Police said Cho was 23 and was studying English literature. They gave no motive for the shooting rampage, the worst in US history.

Police said one of two guns recovered was used in both of the two separate shooting incidents at the campus that killed a total of 33 people, including Cho.

"The evidence has not led us to say with all certainty that the same shooter was involved in both shootings," Steven Flaherty, superintendent of the Virginia State Police, told a news conference.

Victims were found in at least four classrooms as well as a stairwell, he said.

"The gunman was discovered among several of the victims in one of the classrooms," Flaherty said. "He had taken his own life."

Police said the gunman appeared to have used chains to lock doors and prevent victims from escaping. Fifteen people were wounded, including those shot and students hurt jumping from windows in a desperate attempt to flee the gunfire.

The rampage sent the sprawling rural campus, where there are more than 25,000 full-time students, into shock and grief.

President George W. Bush and first lady Laura Bush were to attend a memorial service at Virginia Tech later on Tuesday.

On Monday, Bush expressed shock and sadness about the killings. He lamented that schools should be places of "safety, sanctuary and learning."

"When that sanctuary is violated, the impact is felt in every American classroom in every American community,"
Bush said at the White House.

Television images of terrified students and police dragging out bloody victims revived memories of the Columbine High School massacre in 1999 and were likely to renew heated debate about America's gun laws.

Many students expressed anger that they were not warned of any danger until more than two hours after the first attack at a dormitory - and then only in an e-mail from the university.

The 9:26 e-mail had few details: "A shooting incident occurred at West Amber Johnston earlier this morning.
Police are on the scene and are investigating."

"We knew that there was a shooting but we thought it was confined to a particular setting," Charles Steger, the university president, said on Monday.

Steger defended campus police from criticism they failed to take adequate safety measures after the first shooting.

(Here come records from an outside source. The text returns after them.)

(* ===== verification/ClientTests.v ===== *)
(** The tests of client provisions of the repository ([ut/model/Transformation/clientTransform.cpp]),
    each one as a definition that says whether the model gives what the test expects,
    and the theorem that it does. *)
From S2P Require Import Prelude Std Double Functions Query Json JsonModel JsonReader External Regex Keys DataPart MockEvents MockData Vault Transformation Schema Stages ServerProvision ClientEndpoint ClientProvision Ticker ClientFlow AdminServer AdminSchemas Files Conformance.
From stdpp Require Import options.
Import Bench.
#[local] Open Scope Z_scope.

(** ** The fixture *)

Definition ClientProvision_POST : json := obj [("id", JString "myFlow"); ("endpoint", JString "myServer"); ("requestMethod", JString "POST"); ("requestUri", JString "/api/v1/test"); ("requestBody", obj [("foo", JString "bar")]); ("requestHeaders", obj [("content-type", JString "application/json")]); ("requestDelayMs", JUint 50); ("timeoutMs", JUint 2000)].

Definition client_world : World OS :=
  mkWorld (vault_load "myVaultEntry" (JString "vaultValue") Vault_new).1 MockData_empty MockData_empty ∅ 1000000 0 no_outside.
Definition no_flow : Flow (OS := OS) := mkFlow ∅ ∅ ∅ O ∅ client_world true true true false (mkClientCounters 0 0 0 0 0) None [] [].

(** [adata_.loadClientProvision(client_provision_json_, common_resources_)] and [find]. *)
Definition loaded_flow (j : json) : Flow (OS := OS) * outcome LoadResult :=
  cpd_load decode_url ub (op_valid adminSchemas OpClientProvision) j no_flow.
Definition client_provision (inState : string) (j : json) : option AdminClientProvision :=
  match loaded_flow j with
  | (s, Val Success) => l ← client_find inState "myFlow" s; o ← fl_heap s !! l; Some (tk_provision (ob_ticker o))
  | _ => None
  end.
Definition on_provision (provision : option AdminClientProvision) (expected : AdminClientProvision -> bool) : bool :=
  match provision with Some p => expected p | None => false end.
(** [provisionAndTransform] and what is expected of it. *)
Definition client_transformed (provision : option AdminClientProvision) (expected : ClientTransformed (OS := OS) -> bool) : bool :=
  on_provision provision (fun p =>
    match client_transform ub failReport "" ∅ (-1) p client_world with (t, Val tt) => expected t | (_, Throw _) => false end).
(** [provision->transformResponse("/test", {}, response, 1, outState, variables_)] *)
Definition response_run (provision : option AdminClientProvision) (response : ClientResponse)
    (expected : ResponseTransformed (OS := OS) -> bool -> bool) : bool :=
  on_provision provision (fun p =>
    match transformResponse ub failReport "/test" [] response 1 "initial" ∅ (-1) p client_world with (t, Val ok) => expected t ok | (_, Throw _) => false end).
Definition updated (b e cps rep : string) (accepted : bool) (p : AdminClientProvision) (expected : AdminClientProvision -> bool) : bool :=
  match updateTriggering b e cps rep p with (p', Val ok) => Bool.eqb ok accepted && expected p' | (_, Throw _) => false end.
Definition has_member (k : string) (v : json) (s : string) : bool :=
  match read_json s ≫= json_find k with Some x => json_eqb x v | None => false end.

"They have worked very professionally and handled this as skillfully as anybody might be able to do it," he said.

The first shooting was reported to campus police at about 7:15 a.m. (1115 GMT) in West Ambler Johnston Hall, a dormitory housing some 900 students. Two hours later, dozens of shots were fired a half-mile away at Norris Hall, site of the science and engineering school.

India on Tuesday called the campus shooting spree in the United States a "terrible tragedy" and mourned the death of an Indian professor who was among the 33 people who died.

"It's a terrible tragedy that has happened," India's junior foreign minister Anand Sharma said in New Delhi.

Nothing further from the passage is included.